The cost is real. The rejection blocks Phase 2 — reconstruction, prisoner releases, a path to stability for Gazans who have nothing to do with Hamas's calculus.
💡 Bottom line: Every peace plan Hamas kills is a choice — and it's ordinary Gazans, not the armed wing, who pay for it.
🗽THE EMPIRE FILES
Political Drama From DC To NYC

🇺🇸 🎂 The U.S. Just Dropped A Homepage For Its Birthday
The official 250th anniversary platform (250.gov) is live, backed by President Donald Trump’s “Salute to America 250” push.
It’s the central hub for Freedom 250 — featuring an AI chatbot, event listings, toolkits, and a countdown to July 4, 2026.
The celebration is already massive — Grand Prix on the National Mall, historic site restorations, nationwide parades, rodeos, and civic education programs.
⚡ The 250th is 81 days away and the party is already planned — now it has an address.
📹 TMZ Just Entered the D.C. Chat
Celebrity gossip giant TMZ has launched a Washington bureau TMZ DC, planting reporters on Capitol Hill to cover politics with its signature chaos.
The pitch: Cover Congress the same way TMZ covers celebrities — unfiltered, relentless, and deeply unconcerned with access.
Founder Harvey Levin says the goal is accountability — TMZ-style.
Day one? Chasing down Senators Lindsey Graham and Ted Cruz.
⚡The question: Will TMZ DC cover both sides equally? With midterms looming, who gets chased (and who doesn’t) will say everything.
🤖 CODES & POWER
Tech Wars, Crypto Chaos, and AI’s Black Mirror Moments
🔋 Rivian Turns Old Batteries Into Power Plays
Rivian is repurposing 100+ retired EV battery packs to power its own Illinois factory.
Partnered with Redwood Materials (founded by Tesla co-founder JB Straubel)

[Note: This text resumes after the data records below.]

(* ===== verification/BillingTables.v ===== *)
(** * The tables of usage billing

    The rows that [usage_billing_repo.go], [dashboard_aggregation_repo.go] and
    [batch_image_repo.go] read and write, and their SQL statements.

    PostgreSQL computes with exact decimals and rounds when a column is written.  An
    [amount] is a decimal in units of 10^-324, the last digit that the shortest
    representation of a [float64] can have; columns hold multiples of 10^-8
    ([users.balance], [users.frozen_balance] and the quotas of [api_keys]) or of 10^-10
    ([user_subscriptions], [batch_image_jobs]).  Quotas in [accounts.extra] are JSON numbers
    and are not rounded.

    The entries of [usage_billing_dedup] and [usage_billing_dedup_archive] for the same
    request are one row here, [claim_row].  Rows that nothing modelled reads (events, items,
    the scheduler's outbox) are not kept; the statements that write them can fail like any
    other.  Statements with a parameter that is not a finite number are rejected. *)

From Stdlib Require Import SpecFloat.
From S2P Require Import Prelude GoStrings GoFloat GoTime Programs Subscriptions Transactions.

#[local] Open Scope Z_scope.

(** ** Decimals *)

Notation amount := Z (only parsing).
Notation money8 := Z (only parsing).
Notation money10 := Z (only parsing).

Definition unit8 : amount := 10 ^ 316.
Definition unit10 : amount := 10 ^ 314.

(** Rounding to a multiple of [u], half away from zero. *)
Definition roundTo (u x : Z) : Z :=
  if 0 <=? x then (2 * x + u) / (2 * u) else - ((2 * - x + u) / (2 * u)).

(** What a column of type [decimal(20, s)] holds of a value, if it fits. *)
Definition column (u : amount) (x : amount) : option Z :=
  let n := roundTo u x in if Z.abs n <? 10 ^ 20 then Some n else None.

(** A quotient, correctly rounded: how the text of a decimal is read as a [float64]. *)
Definition float_ratio (n : Z) (d : positive) : float64 :=
  match n with
  | Z0 => fzero
  | Zpos m => SFdiv 53 1024 (S754_finite false m 0) (S754_finite false d 0)
  | Zneg m => SFdiv 53 1024 (S754_finite true m 0) (S754_finite false d 0)
  end.

Definition float8 (n : money8) : float64 := float_ratio n 100000000.
Definition float10 (n : money10) : float64 := float_ratio n 10000000000.
Definition float_of_amount (a : amount) : float64 := float_ratio a (Z.to_pos (10 ^ 324)).

(** What the statements rely on: [decimal_of], the decimal that PostgreSQL reads from the
    text that the driver sends for a [float64]; the time zone database ([at_zone] is
    [t AT TIME ZONE z], [of_zone] its converse); and the order in which a table is scanned. *)
Class PgEnv := {
  decimal_of : float64 -> option amount;
  at_zone : string -> Z -> Z;
  of_zone : string -> Z -> Z;
  scan : list (string * Z) -> list (string * Z);
  decimal_pos f a : flt fzero f = true -> decimal_of f = Some a -> 0 < a;
  decimal_nonpos f a : flt fzero f = false -> decimal_of f = Some a -> a <= 0;
  decimal_number f : IsNaN f = true -> decimal_of f = None;
  scan_perm l : scan l ≡ₚ l
}.

(** ** Rows *)

Record user_row := MkUser {
  u_balance : money8;
  u_frozen_balance : money8;
  u_deleted_at : option Z
}.

Record key_row := MkKey {
  k_status : string;
  k_quota : money8;
  k_quota_used : money8;
  k_usage_5h : money8;
  k_usage_1d : money8;
  k_usage_7d : money8;
  k_window_5h_start : option Z;
  k_window_1d_start : option Z;
  k_window_7d_start : option Z;
  k_deleted_at : option Z
}.

(** The quota of an account for a period, in [accounts.extra]. *)
Record period_quota := MkPeriod {
  q_limit : option amount;
  q_used : option amount;
  q_start : option Z;
  q_reset_mode : option string;
  q_reset_at : option Z;
  q_reset_hour : option Z
}.

Record account_row := MkAccount {
  ac_quota_used : option amount;
  ac_quota_limit : option amount;
  ac_daily : period_quota;
  ac_weekly : period_quota;
  ac_weekly_reset_day : option Z;
  ac_reset_timezone : option string;
  ac_deleted_at : option Z
}.

Record usub_row := MkUSub {
  s_group_id : Z;
  s_daily_usage_usd : money10;
  s_weekly_usage_usd : money10;
  s_monthly_usage_usd : money10;
  s_deleted_at : option Z
}.

(** Fingerprint and [created_at] in [usage_billing_dedup], fingerprint in the archive. *)
Record claim_row := MkClaim {
  cl_hot : option (string * Z);
  cl_archived : option string
}.

(** A row of [batch_image_jobs], without labels, links to other batches, the parts of the
    price, and the marks of downloads and of deleted inputs. *)
Record BatchImageJob := MkJob {
  j_ID : Z;
  j_BatchID : string;
  j_UserID : Z;
  j_APIKeyID : option Z;
  j_AccountID : option Z;
  j_Provider : string;
  j_Model : string;
  j_Status : string;
  j_ProviderJobName : option string;
  j_ProviderInputRef : option string;
  j_ProviderOutputRef : option string;
  j_GCSInputURI : option string;
  j_GCSOutputURI : option string;
  j_ItemCount : Z;
  j_SuccessCount : Z;
  j_FailCount : Z;
  j_EstimatedCost : money10;
  j_HoldAmount : option money10;
  j_ActualCost : option money10;
  j_BillableUnitPrice : money10;
  j_PricingSnapshotVersion : Z;
  j_HoldID : option string;
  j_IdempotencyKey : option string;
  j_RequestHash : option string;
  j_ManifestHash : option string;
  j_RetryCount : Z;
  j_Version : Z;
  j_OutputExpiresAt : option Z;
  j_OutputDeletedAt : option Z;
  j_UserDeletedAt : option Z;
  j_LastErrorCode : option string;
  j_LastErrorMessage : option string;
  j_UpdatedAt : Z;
  j_SubmittedAt : option Z;
  j_StartedAt : option Z;
  j_FinishedAt : option Z;
  j_SettledAt : option Z
}.

#[export] Instance eta_user_row : Eta user_row := fun r => MkUser (u_balance r) (u_frozen_balance r) (u_deleted_at r).
#[export] Instance eta_key_row : Eta key_row := fun r =>
  MkKey (k_status r) (k_quota r) (k_quota_used r) (k_usage_5h r) (k_usage_1d r) (k_usage_7d r)
    (k_window_5h_start r) (k_window_1d_start r) (k_window_7d_start r) (k_deleted_at r).
#[export] Instance eta_period_quota : Eta period_quota := fun r =>
  MkPeriod (q_limit r) (q_used r) (q_start r) (q_reset_mode r) (q_reset_at r) (q_reset_hour r).
#[export] Instance eta_account_row : Eta account_row := fun r =>
  MkAccount (ac_quota_used r) (ac_quota_limit r) (ac_daily r) (ac_weekly r) (ac_weekly_reset_day r)
    (ac_reset_timezone r) (ac_deleted_at r).
#[export] Instance eta_usub_row : Eta usub_row := fun r =>
  MkUSub (s_group_id r) (s_daily_usage_usd r) (s_weekly_usage_usd r) (s_monthly_usage_usd r) (s_deleted_at r).
#[export] Instance eta_BatchImageJob : Eta BatchImageJob := fun r =>
  MkJob (j_ID r) (j_BatchID r) (j_UserID r) (j_APIKeyID r) (j_AccountID r) (j_Provider r) (j_Model r)
    (j_Status r) (j_ProviderJobName r) (j_ProviderInputRef r) (j_ProviderOutputRef r)
    (j_GCSInputURI r) (j_GCSOutputURI r) (j_ItemCount r) (j_SuccessCount r) (j_FailCount r)
    (j_EstimatedCost r) (j_HoldAmount r) (j_ActualCost r) (j_BillableUnitPrice r)
    (j_PricingSnapshotVersion r) (j_HoldID r) (j_IdempotencyKey r) (j_RequestHash r)
    (j_ManifestHash r) (j_RetryCount r) (j_Version r) (j_OutputExpiresAt r) (j_OutputDeletedAt r)
    (j_UserDeletedAt r) (j_LastErrorCode r) (j_LastErrorMessage r) (j_UpdatedAt r)
    (j_SubmittedAt r) (j_StartedAt r) (j_FinishedAt r) (j_SettledAt r).

Inductive bkey :=
  | KUser (id : Z)
  | KKey (id : Z)
  | KAccount (id : Z)
  | KSub (id : Z)
  | KGroup (id : Z)
  | KClaim (request : string * Z)
  | KJob (batchID : string).

Inductive brow :=
  | RUser (u : user_row)
  | RKey (k : key_row)
  | RAccount (a : account_row)
  | RSub (s : usub_row)
  | RGroup (deleted_at : option Z)
  | RClaim (c : claim_row)
  | RJob (j : BatchImageJob).

#[export] Instance bkey_eq_dec : EqDecision bkey.
Proof. solve_decision. Defined.

#[export] Instance bkey_countable : Countable bkey.
Proof.
  refine (inj_countable'
    (fun k => match k with
     | KUser i => inl (0, i) | KKey i => inl (1, i) | KAccount i => inl (2, i) | KSub i => inl (3, i)
     | KGroup i => inl (4, i) | KClaim c => inr (inl c) | KJob b => inr (inr b) end)
    (fun c => match c with
     | inl (0, i) => KUser i | inl (1, i) => KKey i | inl (2, i) => KAccount i | inl (3, i) => KSub i
     | inl (_, i) => KGroup i | inr (inl c) => KClaim c | inr (inr b) => KJob b end) _).
  by intros [].
Defined.

Notation tables := (gmap bkey brow).

Definition user_at (t : tables) (id : Z) : option user_row :=
  match t !! KUser id with Some (RUser u) => Some u | _ => None end.
Definition key_at (t : tables) (id : Z) : option key_row :=
  match t !! KKey id with Some (RKey k) => Some k | _ => None end.
Definition account_at (t : tables) (id : Z) : option account_row :=
  match t !! KAccount id with Some (RAccount a) => Some a | _ => None end.
Definition usub_at (t : tables) (id : Z) : option usub_row :=
  match t !! KSub id with Some (RSub s) => Some s | _ => None end.
Definition live_group (t : tables) (id : Z) : bool :=
  match t !! KGroup id with Some (RGroup None) => true | _ => false end.
Definition claim_at (t : tables) (c : string * Z) : claim_row :=
  match t !! KClaim c with Some (RClaim r) => r | _ => MkClaim None None end.
Definition job_at (t : tables) (b : string) : option BatchImageJob :=
  match t !! KJob b with Some (RJob j) => Some j | _ => None end.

First of its kind for any U.S. automaker — and designed to scale fast.
The result: 10 MWh of on-site energy storage, lower electricity bills, and less waste.
💡 Rivian just turned its trash into its power supply.
💰 Kraken Reboots Its IPO Play
Kraken confirmed it has confidentially filed for a U.S. IPO, per co-CEO Arjun Sethi. The move revives a November 2025 filing that was paused earlier this year amid rough market conditions.
Once valued at $20B, Kraken’s latest round pegs it closer to $13.3B.
The timing is deliberate. A friendlier crypto regulatory climate is giving exchanges the confidence to go public.
💡 Crypto is suiting up for the NYSE — bear market hangover and all.
📺 FUN FACTS & TRIVIA
Did You Know?
Marie Curie's notebooks are still radioactive over 100 years later! Stored in lead-lined boxes in Paris, researchers must sign a waiver to view them. Contaminated with radium, they'll remain dangerously radioactive for about 1,500 more years.